Interpretive Summary: Soil erosion on upland areas is a multifaceted phenomenon involving many modes and processes. One of the most important processes of soil removal from these areas is by overland flow. In this process, soil is commonly removed in large quantities at flow-induced topographic sudden elevation changes called head cuts. These head cuts migrate upslope and are a major source of the sediment that is transported downslope. The mechanics of head cut formation and growth is one of the least understood forms of soil erosion, and it is complicated by a host of other factors such as seals/crust, subsurface flow, topography, etc. In this article a fundamental approach is taken to quantify head cut growth using principles of energy conservation for the case where concentrated flow develops on a sealed soil surface. The analysis, based on continuing mechanical concepts, shows that the seal mechanical properties (yield stress, modules of elasticity) in addition to the customary assumed hydrodynamic flow properties of flow depth and velocity play a role in head cut development and growth. This finding represents a significant step forward in understanding the soil erosion mode by head cuts and will be helpful in dynamic soil loss prediction models for upland areas.

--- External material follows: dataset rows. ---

Lemma query_reads g r : reads_only (query g r).1 /\ guard_moves g (query g r).2.
Proof.
  unfold handleQuery. destruct (checkTopologyCapability o r) as [a|] eqn:Ec.
  { destruct (capability_refuses _ _ Ec) as [? ->]. split; [done|apply guard_moves_refl]. }
  destruct (readJSON unmarshal_map r) as [body|]; [|split; [done|apply guard_moves_refl]].
  pose proof (guard_spec g body false) as Hg. destruct (guardInbound g body false) as [[[a|] effs] g'];
    destruct Hg as (Hq & Hgr & _ & Hx & Hmove).
  { split; [|done]. apply reads_app; try done. by destruct (Hx a eq_refl) as [? ->]. }
  destruct (typed _ _ _) as [a|] eqn:Et.
  { split; [|done]. apply reads_app; try done. by destruct (typed_refuses _ _ _ _ Et) as [? ->]. }
  destruct (w_snapshot w) as [get|]; [|split; [by apply reads_app|done]].
  destruct (parseSnapshotRequest _) as [req|e]; [|split; [by apply reads_app|done]].
  destruct (get req) as [snap|[e|]]; (split; [by apply reads_app|done]).
Qed.

Lemma subscribe_reads g r : reads_only (subscribe g r).1 /\ guard_moves g (subscribe g r).2.
Proof.
  unfold handleSubscribe. destruct (checkTopologyCapability o r) as [a|] eqn:Ec.
  { destruct (capability_refuses _ _ Ec) as [? ->]. split; [done|apply guard_moves_refl]. }
  destruct (readJSON unmarshal_map r) as [body|]; [|split; [done|apply guard_moves_refl]].
  pose proof (guard_spec g body false) as Hg. destruct (guardInbound g body false) as [[[a|] effs] g'];
    destruct Hg as (Hq & Hgr & _ & Hx & Hmove).
  { split; [|done]. apply reads_app; try done. by destruct (Hx a eq_refl) as [? ->]. }
  destruct (typed _ _ _) as [a|] eqn:Et.
  { split; [|done]. apply reads_app; try done. by destruct (typed_refuses _ _ _ _ Et) as [? ->]. }
  destruct (w_snapshot w) as [get|]; [|split; [by apply reads_app|done]].
  destruct (parseStreamRequest _ _) as [[req id]|e]; [|split; [by apply reads_app|done]].
  destruct (w_subscribe w req) as [evs|]; [|split; [by apply reads_app|done]].
  split; [|done]. apply reads_app; try done. cbv zeta. destruct (stream_lines_quiet (w_timestamp w) id evs) as ((Hc & Hl & Hp) & Hsg).
  unfold reads_only. by rewrite calls_app, releases_app, granted_app, responses_app, Hc, Hl, Hp, Hsg.
Qed.

Lemma invoke_moves g r : guard_moves g (invoke g r).2.
Proof.
  unfold handleInvoke. destruct (invoke_frame _ _ _) as [[[raw frame] spec]|a]; [|apply guard_moves_refl]. fold (decoded_body raw).
  pose proof (guard_spec g (decoded_body raw) (TopologyWrite spec)) as Hg.
  destruct (guardInbound g (decoded_body raw) (TopologyWrite spec)) as [[[a|] effs] g']; by destruct Hg as (_ & _ & _ & _ & Hmove).
Qed.

(** The request is a POST to the invoke route that names its agent where that is required. *)
Definition reaches_invoke (r : request) : Prop :=
  exists sub, cut_prefix (prefix o) (rq_Path r) = Some sub /\ (sub = "/invoke" \/ sub = "/invoke/") /\ rq_Method r = "POST" /\
    (requireAuth o = true -> rq_Header r HeaderAgent <> "").

Lemma serve_cases g r :
  (reaches_invoke r /\ serve g r = invoke g r) \/
  (~ reaches_invoke r /\ reads_only (serve g r).1 /\ guard_moves g (serve g r).2).
Proof.
  unfold ServeHTTP, reaches_invoke. destruct (cut_prefix (prefix o) (rq_Path r)) as [sub|].
  2: { right. split_and!; [|done|apply guard_moves_refl]. by intros (? & ? & _). }
  destruct (isKnownRoute sub) eqn:Ek; cbn [negb].
  2: { right. split_and!; [|done|apply guard_moves_refl]. intros (? & [= <-] & [-> | ->] & _); by vm_compute in Ek. }
  destruct (requireAuth o && _) eqn:Ea.
  { right. split_and!; [|done|apply guard_moves_refl]. apply andb_true_iff in Ea as [Hr Hh]. apply String.eqb_eq in Hh.
    intros (? & _ & _ & _ & Hn). by apply Hn. }
  assert (Hauth : requireAuth o = true -> rq_Header r HeaderAgent <> "").
  { intros Hr Hh. by rewrite Hr, Hh in Ea. }
  clear Ea. unfold post.
  assert (Hnot : mem_string sub ["/invoke"; "/invoke/"] = false -> ~ exists sub', Some sub = Some sub' /\ (sub' = "/invoke" \/ sub' = "/invoke/") /\
    rq_Method r = "POST" /\ (requireAuth o = true -> rq_Header r HeaderAgent <> "")).
  { intros Hm (? & [= <-] & [-> | ->] & _); by vm_compute in Hm. }
  destruct (mem_string sub ["/.nwm"; "/.nwm/"]) eqn:E1.
  { right. split_and!; [|done|apply guard_moves_refl]. intros (? & [= <-] & [-> | ->] & _); by vm_compute in E1. }
  destruct (mem_string sub ["/.schema"; _; _; _]) eqn:E2.
  { right. split_and!; [|done|apply guard_moves_refl]. intros (? & [= <-] & [-> | ->] & _); by vm_compute in E2. }
  destruct (mem_string sub ["/invoke"; "/invoke/"]) eqn:E3.
  { destruct (String.eqb_spec (rq_Method r) "POST") as [Hp|Hp].
    - left. split; [|done]. exists sub. split_and!; try done.
      apply mem_string_true in E3. rewrite !elem_of_cons, elem_of_nil in E3. naive_solver.
    - right. split_and!; [|done|apply guard_moves_refl]. by intros (? & _ & _ & ? & _). }
  right. split; [by apply Hnot|].
  destruct (mem_string sub ["/query"; "/query/"]).
  { destruct (String.eqb (rq_Method r) "POST"); [apply query_reads|split; [done|apply guard_moves_refl]]. }
  destruct (mem_string sub ["/subscribe"; "/subscribe/"]); [|split; [done|apply guard_moves_refl]].
  destruct (String.eqb (rq_Method r) "POST"); [apply subscribe_reads|split; [done|apply guard_moves_refl]].
Qed.
(** C25. The life of a task on a node that started with no task, through any interleaving
    of requests with the steps of the goroutines their tasks run in, whatever the provider
    answers; the random task ids are taken not to repeat. The record stays in the store,
    keeps its id, action, owner and creation time, and changes only by these moves: its
    goroutine takes it from pending to running, then, holding the answer of the provider,
    from running to completed with that result or to failed with that error, and a
    request of its owner cancels it while it is not terminal. A record in a terminal
    state never changes again, and none returns to pending, so it starts at most once. A
    record that is not terminal has its goroutine, at the phase that fits its state, and
    three steps of that goroutine bring it to a terminal state. *)
Theorem task_lifecycle (ls1 ls2 : list label) (y0 : sys) (id : string) (t : ActionTaskRecord)
    (Hempty : tasks (node y0) = ∅ /\ routines y0 = ∅) (Hfresh : fresh_labels y0 (ls1 ++ ls2))
    (Ht : tasks (node (run_system ls1 y0)) !! id = Some t) :
  let y := run_system ls2 (run_system ls1 y0) in
  exists t', tasks (node y) !! id = Some t' /\ same_task t t' /\ life id ls2 (run_system ls1 y0) t t' /\
    (isTerminal (tk_Status t) = true -> t' = t) /\ (tk_Status t' = "pending" -> t' = t) /\ record_ok (Some t') (routines y !! id) /\
    (forall w1 w2 w3, exists t'', tasks (node (run_system [SAdvance w1 id; SAdvance w2 id; SAdvance w3 id] y)) !! id = Some t'' /\
                             isTerminal (tk_Status t'') = true).
Proof.
  assert (H0 : system_ok y0) by (destruct Hempty as [He Hr]; intros k; by rewrite He, Hr, !lookup_empty).
  apply fresh_labels_app in Hfresh as [Hf1 Hf2]. pose proof (run_system_ok ls1 y0 H0 Hf1) as H1. pose proof (run_system_ok ls2 _ H1 Hf2) as H2.
  destruct (run_system_life ls2 _ id t H1 Hf2 Ht) as (t' & Ht' & Hl). cbn zeta. exists t'.
  destruct (life_shape _ _ _ _ _ Hl) as (? & ? & ?). split_and!; try done.
  - specialize (H2 id). by rewrite Ht' in H2.
  - intros w1 w2 w3. by eapply three_steps_end.
Qed.

(** ** Idempotency *)

Lemma serve_admitted w r f spec size (s : server) : action_admitted r (state_of s) f spec size ->
  serve w r s = (invoke w f (rq_Header r HeaderAgent) spec size s, None).
Proof.
  intros ((raw & Hb & Hf & ->) & (Hm & Ha & sub & Hp & Hsub) & H1 & H2 & H3 & Hadm & Hpri & Has & Hcb & Hau).
  unfold ServeHTTP. rewrite Hp.
  assert (Hauth : ao_RequireAuth o && String.eqb (rq_Header r HeaderAgent) "" = false).
  { destruct (ao_RequireAuth o); [|done]. cbn. apply String.eqb_neq. auto. }
  rewrite Hauth, Hm, Hsub. assert (Hs : sub = "/invoke" \/ sub = "/invoke/") by (apply mem_string_true in Hsub; set_solver).
  assert (Hn : mem_string sub ["/.nwm"; "/.nwm/"] = false /\ mem_string sub ["/.schema"; "/.schema/"; "/actions"; "/actions/"] = false)
    by (by destruct Hs as [-> | ->]).
  destruct Hn as [-> ->]. cbn [String.eqb]. unfold handleInvoke. rewrite Hb, Hf. apply String.eqb_neq in H1, H2, H3. rewrite H1, H2, H3.
  assert (Hok : admit_frame url_Parse parseIPv6 o f = Ok spec) by by apply admit_frame_ok. rewrite Hok.
  destruct (Authorize provider) as [au|]; [|done]. by rewrite (Hau _ eq_refl).
Qed.

Lemma get_miss now a key (m : cachemap) : (cache_Get now a key m).1 = None -> (cache_Get now a key m).2 !! idemKey a key = None.
Proof.
  unfold cache_Get. destruct (m !! idemKey a key) eqn:Ek; [|done]. destruct (negb _); [|done]. intros _. apply lookup_delete_eq.
Qed.

Lemma get_hit now a key e (m : cachemap) : m !! idemKey a key = Some e -> now < ExpiresAt e -> cache_Get now a key m = (Some e, m).
Proof. intros He Hn. unfold cache_Get. rewrite He. unfold after. by apply Z.ltb_lt in Hn as ->. Qed.
(* ===== verification/NwpLlmProof.v ===== *)
(** * What the stateful LLM provider guarantees

    An interface: a provider of actions keeps an invariant of its state; then every
    history of the action server keeps it.  The stateful LLM provider implements it with
    the invariant of the context store; its completions and streams are transactions
    on the store. *)

From S2P Require Import Prelude GoValue CoreCodec CoreCache NopExecute NwpStatus NwpAnchor NwpContext NwpContextProof NwpAction NwpActionProof NwpLlm.

(** ** Providers with an invariant *)

(** A stream that changes the state of its provider only in ways that keep [Inv]. *)
Fixpoint stream_keeps {S : Type} (Inv : S -> Prop) (st : ActionStream S) : Prop :=
  match st with
  | SReturn _ => True
  | SEmit _ k => forall e, stream_keeps Inv (k e)
  | SAccess upd k => forall p, Inv p -> Inv (upd p) /\ stream_keeps Inv (k p)
  end.

Lemma run_stream_keeps {S} (Inv : S -> Prop) sid ctx_at write_at (st : ActionStream S) ws p :
  stream_keeps Inv st -> Inv p -> Inv (run_stream sid ctx_at write_at st ws p).2.
Proof.
  revert ws p. induction st as [e|f k IH|upd k IH]; intros ws p Hk Hp; cbn in *; [done| |].
  - destruct (emit _ _ _ _ _) as [e ws']. by apply IH.
  - destruct (Hk p Hp) as [Hu Hs]. by apply IH.
Qed.

Lemma writeStream_keeps {S} (Inv : S -> Prop) sid ctx_at write_at (st : ActionStream S) p :
  stream_keeps Inv st -> Inv p -> Inv (writeStream sid ctx_at write_at st p).2.
Proof.
  intros Hk Hp. unfold writeStream. pose proof (run_stream_keeps Inv sid ctx_at write_at st (MkStreamState [] 0 false 0) p Hk Hp) as Hr.
  by destruct (run_stream _ _ _ _ _ _) as [[err ws] p'].
Qed.

(** What a result may do to the state later: only its stream does anything. *)
Definition result_keeps {S : Type} (Inv : S -> Prop) (res : result exec_error (option (ActionExecutionResult S))) : Prop :=
  match res with
  | Ok (Some r) => match er_Stream r with Some st => stream_keeps Inv st | None => True end
  | _ => True
  end.

Class ProviderInvariant {S : Type} (provider : IActionNodeProvider S) (Inv : S -> Prop) : Prop :=
  execute_keeps f ac p : Inv p -> Inv (Execute provider f ac p).2 /\ result_keeps Inv (Execute provider f ac p).1.

Section Server.
Context `{GoJSON} {S : Type}.
Context (unmarshal_map : list byte -> option dict * option string) (unmarshal_any : list byte -> option any)
        (marshal_any : any -> option (list byte)) (unmarshal_frame : list byte -> result string ActionFrameWire).
Context (sha256_upper : list byte -> string) (marshal_status : ActionTaskRecord -> list byte).
Context (url_Parse : string -> option URL) (parseIPv6 : string -> option (list Z)).
Context (o : ActionNodeOptions) (provider : IActionNodeProvider S) (Inv : S -> Prop) `{!ProviderInvariant provider Inv}.

Lemma context_keeps w f ac p : Inv p ->
  Inv (executeWithContext provider w f ac p).2 /\ result_keeps Inv (executeWithContext provider w f ac p).1.
Proof.
  intros Hp. unfold executeWithContext. pose proof (execute_keeps f ac p Hp) as [H1 H2]. destruct (Execute _ _ _ _) as [res p']. cbn in *.
  split; [done|]. by destruct (aw_done w).
Qed.

Lemma sync_keeps w f agent a h spec size s : Inv (state_of s) ->
  Inv (state_of (invoke_sync unmarshal_any o provider w f agent a h spec size s).2).
Proof.
  intros Hs. unfold invoke_sync, try_store.
  pose proof (context_keeps w (toActionFrame unmarshal_any f) (action_context o f agent "" spec size) (state_of s) Hs) as [H1 H2].
  destruct (executeWithContext _ _ _ _ _) as [[r|e] p]; [|done]. cbn in *. destruct r as [r|]; cbn in *; [|by destruct (String.eqb _ _)].
  destruct (er_Stream r) as [st|]; cbn in *; [|by destruct (String.eqb _ _)].
  pose proof (writeStream_keeps Inv (aw_stream w) (aw_ctx_at w) (aw_write_at w) st p H2 H1) as H3.
  destruct (writeStream _ _ _ _ _) as [[lines [fr|]] p']; [|done]. by destruct (String.eqb _ _).
Qed.

Abbreviation apply := (apply_event unmarshal_map unmarshal_any marshal_any unmarshal_frame sha256_upper marshal_status url_Parse parseIPv6 o provider).

Lemma event_keeps s ev : Inv (state_of s) -> Inv (state_of (apply s ev)).
Proof.
  intros Hs. destruct ev as [w r|now id|w t|now x id res]; cbn [apply_event].
  - destruct (act_serve_cases unmarshal_map unmarshal_any marshal_any unmarshal_frame sha256_upper marshal_status url_Parse parseIPv6 o provider w r s)
      as [(rep & ->)|[(t & id & c & rep & _ & _ & _ & ->)|(f & spec & size & _ & ->)]]; [done|done|]. cbn [fst snd].
    unfold invoke_admitted. destruct (if String.eqb _ "" then _ else _) as [cached s0] eqn:Ec.
    assert (Hs0 : Inv (state_of s0)).
    { destruct (String.eqb _ "") in Ec; [by injection Ec as _ <-|]. destruct (cache_Get _ _ _ _). by injection Ec as _ <-. }
    destruct cached as [e|]; [done|]. destruct (fw_Async f); [|by apply sync_keeps].
    unfold invoke_async, try_store. by destruct (String.eqb _ _).
  - unfold async_start. by destruct (TryTransition _ _ _ _ _).
  - unfold async_execute. pose proof (context_keeps w (sp_frame t) (sp_context t) (state_of s) Hs) as [H1 _].
    by destruct (executeWithContext _ _ _ _ _).
  - done.
Qed.

Lemma history_keeps evs s : Inv (state_of s) -> Inv (state_of (run_events unmarshal_map unmarshal_any marshal_any unmarshal_frame sha256_upper
  marshal_status url_Parse parseIPv6 o provider evs s)).
Proof. revert s. induction evs as [|ev evs IH]; intros s Hs; [done|]. by apply IH, event_keeps. Qed.

End Server.

(** ** Contents of a store *)

Definition entry_content (e : llmContextEntry) : Z * LlmContextOwner * list LlmMessageDto := (version e, owner e, transcript e).
Definition contents (s : InMemoryLlmContextStore) : gmap string (Z * LlmContextOwner * list LlmMessageDto) := entry_content <$> contexts s.

Lemma contents_lookup s id c : contents s !! id = Some c <-> exists e, contexts s !! id = Some e /\ entry_content e = c.
Proof. unfold contents. rewrite lookup_fmap_Some. naive_solver. Qed.

Lemma sweep_contents now s : contents (sweepLocked now s).2 ⊆ contents s.
Proof.
  apply map_subseteq_spec. intros id c (e' & He' & <-)%contents_lookup. apply sweep_entry in He' as (e & He & Hv & Ho & Ht & _).
  apply contents_lookup. exists e. split; [done|]. unfold entry_content. by rewrite Hv, Ho, Ht.
Qed.

Lemma contents_insert s m id e : m = <[id := e]> (contexts s) -> entry_content <$> m = <[id := entry_content e]> (contents s).
Proof. intros ->. unfold contents. by rewrite fmap_insert. Qed.

Lemma contents_relock s id e rid : contexts s !! id = Some e -> entry_content <$> <[id := set_reservation rid e]> (contexts s) = contents s.
Proof. intros He. rewrite (contents_insert s _ id (set_reservation rid e)) by done. apply insert_id. apply contents_lookup. by exists e. Qed.

Lemma locks_contents s r m : locks s r m -> entry_content <$> m = contents s.
Proof. intros [(_ & -> & _)|(id & e & He & _ & _ & _ & ->)]; [done|by apply contents_relock]. Qed.

(** ** The provider *)

Create HintDb llm.

Section Provider.
Context {S : Type}.
Context (map_to_request : dict -> result string LlmCompleteActionRequest)
        (map_to_status : dict -> result string (option string * option string))
        (map_to_release : dict -> result string (string * Z))
        (unmarshal_response : list byte -> result string LlmCompleteActionResponse)
        (marshal_response : LlmCompleteActionResponse -> result string (list byte))
        (unmarshal_chunk : list byte -> result string LlmCompleteStreamChunkDto)
        (marshal_chunk : LlmCompleteStreamChunkDto -> list byte)
        (marshal_status_dto : LlmContextStatusDto -> result string (list byte))
        (marshal_receipt : LlmContextReceiptDto -> result string (list byte)).
Context (json_binding : LlmContextBinding -> result string (list byte)) (sha256_hex : list byte -> string) (format_time : Z -> string)
        (quote : string -> string).
Context (clock : nat -> nat -> Z) (rids : nat -> string) (context_ids : nat -> nat -> result string string)
        (ctx_done : nat -> option ctx_error) (watcher : nat -> bool).
Context (inner : IActionNodeProvider S) (o : StatefulLlmActionOptions).

Abbreviation state := (llm_state S).
Abbreviation apply := (apply_op json_binding sha256_hex format_time quote).
Abbreviation coordinate := (coordinateStream unmarshal_chunk marshal_chunk format_time clock context_ids o).
Abbreviation reserved := (complete_reserved unmarshal_response marshal_response unmarshal_chunk marshal_chunk format_time quote clock context_ids
  ctx_done watcher inner o).
Abbreviation complete' := (complete map_to_request unmarshal_response marshal_response unmarshal_chunk marshal_chunk json_binding sha256_hex
  format_time quote clock rids context_ids ctx_done watcher inner o).
Abbreviation execute := (Execute_llm map_to_request map_to_status map_to_release unmarshal_response marshal_response unmarshal_chunk marshal_chunk
  marshal_status_dto marshal_receipt json_binding sha256_hex format_time quote clock rids context_ids ctx_done watcher inner o).
Abbreviation provider := (StatefulLlmActionProvider map_to_request map_to_status map_to_release unmarshal_response marshal_response unmarshal_chunk
  marshal_chunk marshal_status_dto marshal_receipt json_binding sha256_hex format_time quote clock rids context_ids ctx_done watcher inner o).
Abbreviation abort' := (abort (S := S) clock).
Abbreviation watch' := (watch (S := S) clock ctx_done watcher).
Abbreviation settle' := (settle (S := S) format_time clock context_ids o).
Abbreviation authorization := (checkAuthorization o).

(** Reservation ids are random: they are not empty and do not repeat. *)
Hypothesis rids_nonempty : forall n, rids n <> "".
Hypothesis rids_inj : forall n m, rids n = rids m -> n = m.

(** The store is well formed and the reservation ids of later steps are not in use. *)
Definition llm_ok (p : state) : Prop :=
  store_ok (ls_store p) /\ forall n, (ls_step p <= n)%nat -> reservations (ls_store p) !! rids n = None.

This study employs the principles of energy conservation to establish the framework for the development of the dynamical equations of head cut as a part of a continuum mechanical analysis of soil erosion induced by surface flow. The dynamics of head cut are controlled by several physically distinct processes, notable among which are surface seal formation, its failure, and the redistribution of flow energy into kinetic and dissipation energies of water and soil. Thus, an erosive energy release rate function is introduced in the global energy equation which is shown to depend on physical parameters governing the dynamics of the process region. The energy release rates are decomposed into line integrals representing motions associated with the translation, rotation, self-similar expansion and the distortion of the head cut cavity. From these considerations, approximate analytical expressions are derived which establish criteria for the initiation and the steady state head cut velocity. The results at this stage of development are preliminary and need testing and validation with data under controlled experimental conditions.